In March 1996,[2]KEVN-TV's owner, Blackstar, announced plans to affiliate the longtime NBC outlet for the Rapid City area with the Fox network; Fox held an equity stake in Blackstar. This presented the possibility that Rapid City would be left without an NBC affiliate. Locally based Rapid Broadcasting, whose president Gilbert Moyle had been a part-owner of KEVN from 1973 to 1985, bought low-power TV station K24AM, a primarily Christian outlet which had broadcast since the mid-1980s,[3] and increased its transmitter power. It also obtained the NBC affiliation for Rapid City for the low-power outlet, all with a month to go.[4] KNBN-LP (channel 24, later KKRA-LP) officially launched July 15, the date that KEVN switched to Fox, and immediately appeared on local cable systems (including channel 10 in Rapid City).[5]
KNBN launched without a local news presence. In December 1996, it began producing news cut-ins during Today.[6] A full news service debuted September 22, 1997, as NewsCenter1, airing at 6 and 10 p.m. nightly; the early evening time slot contrasted with KOTA and KEVN, who presented their main news at 5:30.[7] By the time that newscast had debuted, KNBN-LP—call sign and programming—had moved from the channel 24 station to channel 27 in Rapid City with a translator on channel 31 in Lead; the next year, KKRA became an affiliate of Pax TV.[8] The channel 27 and 31 construction permits had been held by the Plaza Boulevard Wesleyan Church.[9]

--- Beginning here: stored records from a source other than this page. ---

Lemma frequency_round (candidates : list N) (bestGuess : N)
    (feedbackPerDigit : list feedback) :
  wellFormedReport feedbackPerDigit →
  ∃ newCandidates,
    incorporateFeedback feedbackPerDigit candidates = Ok newCandidates ∧
    newCandidates `sublist_of` candidates ∧
    ((all feedbackPerDigit (λ f, bool_decide (fbType f = feedbackTypeCorrect)) = true
      ∧ Frequency.mainRound candidates bestGuess feedbackPerDigit = Ok (Solved bestGuess))
     ∨ (all feedbackPerDigit (λ f, bool_decide (fbType f = feedbackTypeCorrect)) = false
        ∧ newCandidates = []
        ∧ Frequency.mainRound candidates bestGuess feedbackPerDigit = Exit 1)
     ∨ (all feedbackPerDigit (λ f, bool_decide (fbType f = feedbackTypeCorrect)) = false
        ∧ ∃ bestGuess', bestGuess' ∈ newCandidates
            ∧ Frequency.mainRound candidates bestGuess feedbackPerDigit
              = Ok (NextRound newCandidates bestGuess'))).
Proof.
  intros [Hvalid Hlen].
  exists (List.filter (consistentb feedbackPerDigit) candidates).
  assert (incorporateFeedback feedbackPerDigit candidates
          = Ok (List.filter (consistentb feedbackPerDigit) candidates)) as Hfilter
    by (apply incorporateFeedback_filter; [done|lia]).
  split; [done|]. split; [apply filter_sublist|].
  unfold Frequency.mainRound.
  destruct (all feedbackPerDigit _) eqn:Hall; [left; done|right].
  rewrite Hfilter, bind_Ok. cbv zeta.
  destruct (List.filter (consistentb feedbackPerDigit) candidates) as [|c rest] eqn:Hl.
  - left. done.
  - right. split; [done|]. rewrite decide_False by done.
    destruct (frequency_selectBestGuess_member (c :: rest)) as (b & Hb & Hin); [done|].
    exists b. split; [done|]. unfold Frequency.selectBestGuess in Hb. by rewrite Hb.
Qed.
(** On the module as it is loaded, [init] enables the provider exactly when
    the config enables it and names a client id, a client secret, a refresh
    token and a user name, none of them empty; exactly then it makes the
    client, so that an enabled provider always has one. *)
Theorem init_enables_when_complete (redditConfig : reddit_config) :
  let st := init redditConfig loaded in
  let complete :=
    enabled redditConfig
    && truthy (clientId redditConfig) && truthy (clientSecret redditConfig)
    && truthy (refreshToken redditConfig) && truthy (userName redditConfig) in
  isInit st = true
  /\ isEnabled st = complete
  /\ bool_decide (is_Some (reddit st)) = complete.
Proof.
  cbv zeta. unfold loaded.
  init_cases redditConfig; repeat split; reflexivity.
Qed.

(** *** What becomes a notification *)

(** A submission is taken for deleted exactly when its text is [[removed]]:
    a text that only contains the word, or has anything around it, is not. *)
Theorem isDeleted_iff (submission : Submission) :
  isDeleted submission = true <-> selftext submission = "[removed]".
Proof.
  unfold isDeleted.
  assert (literal "^\[removed\]$" = Seq Bol (literalThen "[removed]" Eol))
    as -> by (vm_compute; reflexivity).
  unfold test. rewrite bool_decide_eq_true, exec_anchored, run_literalThen.
  cbn [rest].
  assert (forall s : string,
            list_ascii_of_string s = list_ascii_of_string "[removed]"
            <-> s = "[removed]") as Hstring.
  { intros s. split; [|now intros ->]. intros H.
    rewrite <- (string_of_list_ascii_of_string s), H. reflexivity. }
  rewrite <- Hstring.
  generalize (list_ascii_of_string (selftext submission)). intros s.
  destruct (startsWith "[removed]" s) as [tl|] eqn:Hstarts.
  - apply startsWith_app in Hstarts as ->. cbn [run rest].
    destruct tl as [|c tl].
    + split; [reflexivity | eauto].
    + split; [intros [? ?]; discriminate|].
      intros H. apply (f_equal (@length ascii)) in H.
      rewrite List.length_app in H. cbn in H. lia.
  - split; [intros [? ?]; discriminate|].
    intros ->. vm_compute in Hstarts. discriminate.
Qed.

Lemma isDeleted_of_removed submission :
  selftext submission = "[removed]" -> isDeleted submission = true.
Proof. unfold isDeleted. intros ->. vm_compute. reflexivity. Qed.
Lemma missing_categories_deny_all_witness :
  (extract_bearer_token (Demo.bearer "intern-token") Demo.w0).1
    = Return "intern-token"
  ∧ _entitlement_cache Demo.w0 !! sha256_hexdigest Demo2.rt "intern-token"
    = None
  ∧ outcome (verifier_reply Demo2.rt Demo.w0 "intern-token")
    = inr (UserInfo.mk "u4" "Ian" "ian@example.org" ["reader"] ∅)
  ∧ current Demo.w0 = Some Demo.snapshot0
  ∧ list_entities Demo2.rt None (Some (Demo.bearer "intern-token")) Demo.w0
    = (Return "No entities found matching your entitlements and filter.",
       (get_entitlements Demo2.rt "intern-token" Demo.w0).2).
Proof.
  assert (H1 : (extract_bearer_token (Demo.bearer "intern-token") Demo.w0).1
               = Return "intern-token") by (vm_compute; reflexivity).
  assert (H2 : _entitlement_cache Demo.w0
                 !! sha256_hexdigest Demo2.rt "intern-token" = None)
    by (vm_compute; reflexivity).
  assert (H3 : outcome (verifier_reply Demo2.rt Demo.w0 "intern-token")
               = inr (UserInfo.mk "u4" "Ian" "ian@example.org" ["reader"] ∅))
    by (vm_compute; reflexivity).
  assert (H4 : UserInfo.entitlements
                 (UserInfo.mk "u4" "Ian" "ian@example.org" ["reader"] ∅)
                 !! "categories" = None) by (vm_compute; reflexivity).
  assert (H5 : list_to_set
                 (UserInfo.roles
                    (UserInfo.mk "u4" "Ian" "ian@example.org" ["reader"] ∅))
                 ∩ list_to_set ["reader"; "admin"] ≠ (∅ : gset string))
    by (by vm_compute).
  assert (H6 : current Demo.w0 = Some Demo.snapshot0) by reflexivity.
  split; [exact H1|]. split; [exact H2|]. split; [exact H3|].
  split; [exact H6|].
  exact (proj1 (missing_categories_deny_all Demo2.rt
                  (Demo.bearer "intern-token") Demo.w0 "intern-token" _
                  Demo.snapshot0 H1 H2 H3 H4 H5 H6) None).
Defined.
Definition walk (cb : Node -> list Problem * bool) (l : list Node)
  : list Event :=
  flat_map (walkNode cb) l.

(** [root.walkDecls(cb)], on the declarations of the style sheet in the
    order postcss visits them. *)
Definition walkDecls (cb : Decl -> list Event) (root : list Decl)
  : list Event :=
  flat_map (fun d => VisitDecl d :: cb d) root.

(** The nodes [walk] reaches when its callback never returns [false], in
    the order it reaches them: a node, then, for a function node, the nodes
    of its children. *)
Fixpoint subtree (n : Node) : list Node :=
  match n with
  | mkNode ty _ _ _ kids =>
      n :: (if bool_decide (ty = "function")
            then flat_map subtree kids else [])
  end.

Definition allNodes (l : list Node) : list Node := flat_map subtree l.

(** ** The rule *)

Section Rule.

Context `{R : Requires}.

Definition ruleName : string := "color-named".

(** Lines 20-23: [messages.expected] and [messages.rejected]. *)
Definition messages_expected (named original : string) : string :=
  ruleMessages ruleName
    ("Expected " +:+ dquote +:+ original +:+ dquote +:+ " to be "
       +:+ dquote +:+ named +:+ dquote).

Definition messages_rejected (named : string) : string :=
  ruleMessages ruleName
    ("Unexpected named color " +:+ dquote +:+ named +:+ dquote).

(** Line 26. *)
Definition NODE_TYPES : gset string := {[ "word"; "function" ]}.

(** Line 52. *)
Definition namedColors : list string := JsObject.keys namedColorDataHex.

(** Lines 54-64.  The object [namedColorData] is only read by key, so a
    finite map models it.  The [None] branch is never taken: [name] is a key
    of [namedColorDataHex]. *)
Record ColorData := mkColorData { hex : list string; func : list string }.

Definition namedColorData : gmap string ColorData :=
  foldl (fun data name =>
           match JsObject.get namedColorDataHex name with
           | Some hex =>
               <[name := mkColorData hex (generateColorFuncs (head hex))]> data
           | None => data
           end)
        ∅ namedColors.

(** [namedColorData[namedColor].func] and [namedColorData[namedColor].hex],
    read for the keys of [namedColors] only. *)
Definition funcOf (namedColor : string) : list string :=
  match namedColorData !! namedColor with Some d => func d | None => [] end.

Definition hexOf (namedColor : string) : list string :=
  match namedColorData !! namedColor with Some d => hex d | None => [] end.

(** Lines 150-158: [complain] calls [report] once. *)
Definition complain (message : string) (node : Decl) (index : nat)
  : list Problem :=
  [mkProblem message node index].

(** Lines 98-142: the decision of the callback once a node has passed the
    gates of lines 81-96.  Each [for (...) { if (...) { complain(...);
    return } }] is a [find] over [namedColors]: the first name that passes
    the test is reported and the loop is left. *)
Definition classify (primary : string) (decl : Decl) (n : Node)
  : list Problem :=
  let value := value n in
  let type := type n in
  let sourceIndex := sourceIndex n in
  if bool_decide (primary = "never") && bool_decide (type = "word")
     && includes namedColors (toLowerCase value)
  then complain (messages_rejected value) decl
         (declarationValueIndex decl + sourceIndex)
  else if negb (bool_decide (primary = "always-where-possible")) then []
  else if bool_decide (type = "function")
          && bool_decide (toLowerCase value ∈ colorFunctionNames)
  then
    let normalizedFunctionString := removeSpaces (stringify n) in
    match find (fun namedColor =>
                  includes (funcOf namedColor)
                    (toLowerCase normalizedFunctionString))
               namedColors with
    | Some namedColor =>
        complain (messages_expected namedColor normalizedFunctionString) decl
          (declarationValueIndex decl + sourceIndex)
    | None => []
    end
  else
    match find (fun namedColor =>
                  includes (hexOf namedColor) (toLowerCase value))
               namedColors with
    | Some namedColor =>
        complain (messages_expected namedColor value) decl
          (declarationValueIndex decl + sourceIndex)
    | None => []
    end.

(** Lines 76-142: the callback of [walk].  The second component is
    [false] where the callback returns [false]. *)
Definition visit (primary : string) (secondaryOptions : SecondaryOptions)
    (decl : Decl) (n : Node) : list Problem * bool :=
  if optionsMatches secondaryOptions "ignore" "inside-function"
     && bool_decide (type n = "function")
  then ([], false)
  else if negb (isStandardSyntaxFunction n) then ([], false)
  else if negb (isStandardSyntaxValue (value n)) then ([], true)
  else if negb (bool_decide (type n ∈ NODE_TYPES)) then ([], true)
  else (classify primary decl n, true).

(** Lines 66-143: the callback of [walkDecls]. *)
Definition checkDecl (primary : string) (secondaryOptions : SecondaryOptions)
    (decl : Decl) : list Event :=
  if bool_decide (prop decl ∈ acceptCustomIdents) then []
  else if optionsMatches secondaryOptions "ignoreProperties" (prop decl)
  then []
  else walk (visit primary secondaryOptions decl)
         (valueParser (declValue decl)).

(** Lines 29-160: the rule, applied to its options and to a root. *)
Definition rule (primary : string) (secondaryOptions : SecondaryOptions)
    (root : list Decl) : list Event :=
  let validOptions :=
    validateOptions ruleName
      (mkPrimaryCheck primary ["never"; "always-where-possible"])
      (mkSecondaryCheck secondaryOptions
         (mkSecondaryPossible [isString; isRegExp] ["inside-function"])
         true) in
  if negb validOptions then []
  else walkDecls (checkDecl primary secondaryOptions) root.

(** *** The vocabulary of the specification *)

(** [c.hexForms]: the spellings the catalogue lists for [c]. *)
Definition hexForms (c : string) : list string :=
  default [] (JsObject.get namedColorDataHex c).

(** [c.functionForms]: what the generator makes of the first spelling. *)
Definition functionForms (c : string) : list string :=
  generateColorFuncs (head (hexForms c)).

(** The text a token is compared by, and the text quoted as the original:
    for a colour function, the text of the node without white space; for
    any other token, [node.value].  The comparison lowercases it. *)
Definition isColorFunction (n : Node) : bool :=
  bool_decide (type n = "function")
  && bool_decide (toLowerCase (value n) ∈ colorFunctionNames).

Definition original (n : Node) : string :=
  if isColorFunction n then removeSpaces (stringify n) else value n.

(** The token [n] matches a form of the named colour [c]. *)
Definition tokenMatches (c : string) (n : Node) : bool :=
  if isColorFunction n
  then includes (functionForms c) (toLowerCase (original n))
  else includes (hexForms c) (toLowerCase (original n)).

(** [c] is the first name of the catalogue, in the order of its keys, for
    which [test] holds. *)
Definition firstName (test : string -> bool) (c : string) : Prop :=
  exists i, namedColors !! i = Some c /\ test c = true /\
    forall j c', j < i -> namedColors !! j = Some c' -> test c' = false.

(** The violation "expected [c]" for the token [n] of [decl]. *)
Definition expectedProblem (decl : Decl) (n : Node) (c quoted : string)
  : Problem :=
  mkProblem (messages_expected c quoted) decl
    (declarationValueIndex decl + sourceIndex n).

(** What a token yields: the violation "expected [c]", quoting the
    original text of the token, when a name [c] is suggested, and nothing
    otherwise. *)
Definition expectedOutcome (decl : Decl) (n : Node)
    (suggested : option string) : list Problem :=
  match suggested with
  | Some c => [expectedProblem decl n c (original n)]
  | None => []
  end.

(** A catalogue as the specification describes it: every name is written
    in the letters a-z, and every spelling is a number sign followed by
    the hex digits 0-9 and a-f. *)
Definition isLowerLetter (c : ascii) : bool :=
  let n := N_of_ascii c in ((97 <=? n) && (n <=? 122))%N.

Definition isColorName (s : string) : bool :=
  forallb isLowerLetter (list_ascii_of_string s).

Definition isLowerHexDigit (c : ascii) : bool :=
  let n := N_of_ascii c in
  ((48 <=? n) && (n <=? 57) || (97 <=? n) && (n <=? 102))%N.

Definition isHexSpelling (s : string) : bool :=
  match s with
  | String c digits =>
      bool_decide (c = ascii_of_N 35)
      && forallb isLowerHexDigit (list_ascii_of_string digits)
  | EmptyString => false
  end.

KNBN presently broadcasts 16 hours of locally produced newscasts each week (with three hours each weekday and a half-hour each on Saturdays and Sundays).

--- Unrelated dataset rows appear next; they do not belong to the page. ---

(** * Scan progress and quota reconciliation of the Columbus desktop app

    A shallow embedding of the Pinia stores [scan] and [products], of the
    Supabase realtime debounce, and of the [PlatformCard] / [ProgressBar]
    computed values, with the properties the specification states about them.

    Modelling conventions.
    - Counters and quota fields are JavaScript numbers that hold integers
      below [2^53]; they are [Z], and their sums and products by [2] are
      exact.  A JavaScript number in general is an IEEE 754 binary64
      value, modelled as the rational it denotes: every division and
      multiplication of the percentage formulas, and the addition of two
      quotients, is the exact operation on [Q] followed by [JS.fl],
      rounding to the nearest double, ties to even ([JS.fdiv], [JS.fmul],
      [JS.fadd]).  Overflow to an infinity (magnitudes from [2^1024]) and
      division by zero are not modelled.  The stores and the card test the
      divisor before they divide; [ProgressBar] divides by its [max], which
      is 100 unless the caller passes another value.
    - [Math.round] is [floor (x + 1/2)], computed exactly as ECMAScript
      specifies it; [Math.min] and [Math.max] compare exactly.  The
      quotient under [Math.floor] in [startScan] is taken exactly: rounding
      the quotient of two integers below [2^53] to a double never reaches
      the next integer, so the floor is the same.
    - An optional field of a payload is an [option]; a field that can also
      be [null] is a [js_opt].
    - A JavaScript object used as a dictionary is a [gmap string _].
    - A backend command is an entry of the [Backend] record (what the
      command answers) and every invocation is appended to the world's
      [trace]. *)

From Stdlib Require Import ZArith QArith Qround Qpower Lia Lqa List.
From Stdlib Require Import Strings.String Strings.Ascii DecimalString.
From stdpp Require Import base gmap strings list fin_maps.

Local Open Scope Z_scope.

(** ** JavaScript values and operators *)

Module JS.

(** A property that may be missing ([undefined]), [null], or a number. *)
Inductive js_opt : Type :=
| Undefined
| Null
| Num (n : Z).

(** [x || d] on a possibly missing number: [undefined] and [0] are falsy. *)
Definition num_or (x : option Z) (d : Z) : Z :=
  match x with
  | Some v => if Z.eqb v 0 then d else v
  | None => d
  end.

(** [x || d] on a number that is present. *)
Definition or0 (x d : Z) : Z := if Z.eqb x 0 then d else x.

(** [x || d] on a possibly missing string: [undefined] and [''] are falsy. *)
Definition str_or (x : option string) (d : string) : string :=
  match x with
  | Some EmptyString => d
  | Some s => s
  | None => d
  end.

(** [x ?? d]. *)
Definition nullish {A} (x : option A) (d : A) : A :=
  match x with
  | Some v => v
  | None => d
  end.

(** *** Numbers: IEEE 754 binary64

    A finite double is the rational it denotes.  [fl q] is the double
    nearest to [q], ties to the even significand: [q] is scaled by the
    power of two that brings its significand to 53 bits (or to the
    subnormal spacing [2^-1074]), rounded to an integer, and scaled back. *)

(** The integer nearest to [q], halves to the even neighbour. *)
Definition round_half_even (q : Q) : Z :=
  let f := Qfloor q in
  match Qcompare (q - inject_Z f) (1 # 2) with
  | Lt => f
  | Gt => f + 1
  | Eq => if Z.even f then f else f + 1
  end.

(** For [0 < q], the [k] with [2^k <= q < 2^(k+1)]. *)
Definition ilog2 (q : Q) : Z :=
  let k := Z.log2 (Qnum q) - Z.log2 (Zpos (Qden q)) in
  if Qle_bool (Qpower 2 k) q then k else k - 1.

(** The double nearest to a positive rational. *)
Definition fl_pos (q : Q) : Q :=
  let e := Z.max (ilog2 q - 52) (-1074) in
  (inject_Z (round_half_even (q / Qpower 2 e)) * Qpower 2 e)%Q.

(** The double nearest to a rational. *)
Definition fl (q : Q) : Q :=
  match Qnum q with
  | Z0 => 0%Q
  | Zpos _ => fl_pos q
  | Zneg _ => (- fl_pos (- q))%Q
  end.

(** [x / y], [x * y] and [x + y] on doubles. *)
Definition fdiv (x y : Q) : Q := fl (x / y).
Definition fmul (x y : Q) : Q := fl (x * y).
Definition fadd (x y : Q) : Q := fl (x + y).

(** [Math.round]: the nearest integer, halves towards plus infinity. *)
Definition Math_round (x : Q) : Z := Qfloor (x + (1 # 2))%Q.

(** [Math.floor]. *)
Definition Math_floor (x : Q) : Z := Qfloor x.

(** [Math.min] / [Math.max] on rationals. *)
Definition Math_min (x y : Q) : Q := if Qle_bool x y then x else y.
Definition Math_max (x y : Q) : Q := if Qle_bool x y then y else x.

(** [String.prototype.toLowerCase], on the code units that can produce
    an ASCII letter: [A]..[Z] go to [a]..[z], every other unit is kept. *)
Definition lower_ascii (c : ascii) : ascii :=
  let n := nat_of_ascii c in
  if (Nat.leb 65 n && Nat.leb n 90)%bool then ascii_of_nat (n + 32) else c.

Fixpoint toLowerCase (s : string) : string :=
  match s with
  | EmptyString => EmptyString
  | String c s' => String (lower_ascii c) (toLowerCase s')
  end.
(** * ocean_blue: the fisheries scoring engine, embedded and verified

    A shallow embedding of the scoring code of the repository:

    - [src/utils/fisheries.js]: [evaluateSuitability],
      [calculateSustainabilityScore], [generateFisheriesAlerts];
    - the Express server's [/api/fisheries] handler (the "Unified Risk
      Framework"), whose [end] callback is the risk scorer;
    - [computeStats] of [utils/anomaly], which the charts import.

    JavaScript numbers are modelled by [JS.num]: the IEEE special values
    [NaN], [+Infinity], [-Infinity], and the finite values as rationals;
    the two zeros are identified.  Every operation follows ECMAScript on
    the special values, so a division by zero produces [Infinity] or
    [NaN] here exactly where it does in the source.

    Two arithmetics are given on these numbers.  [JS] has the exact
    operations; it carries the properties that rest on the order of the
    numbers and on the special values only.  [F64] rounds every
    operation to the nearest double, ties to even, with overflow to the
    infinities; the properties that depend on the computed value (the
    formulas, the bounds of the scores, the statistics) are stated over
    the double-precision definitions of [Risk64], [Fisheries64] and
    [Anomaly]. *)

From Stdlib Require Import ZArith QArith Qround Qabs Qminmax Qpower.
From Stdlib Require Import Qreduction Lqa Lia.
From Stdlib Require Import List String Bool Setoid Morphisms.
Import ListNotations.

Local Open Scope string_scope.
Local Open Scope list_scope.
Local Open Scope Q_scope.

(* ================================================================== *)
(** * JavaScript numbers *)
(* ================================================================== *)

Module JS.

Inductive num : Type :=
| NaN
| PInf
| NInf
| Fin (q : Q).

Definition Qltb (a b : Q) : bool := negb (Qle_bool b a).

Definition of_Z (z : Z) : num := Fin (inject_Z z).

KNBN shut down its analog signal, over UHF channel 21, on February 1, 2009, and "flash-cut" its digital signal into operation on channel 21.[15][16] The "flash-cut" was necessary as the station had its original construction permit granted after the FCC finalized the DTV allotment plan on April 27, 1997; as a result, the station did not have a companion channel for a digital signal.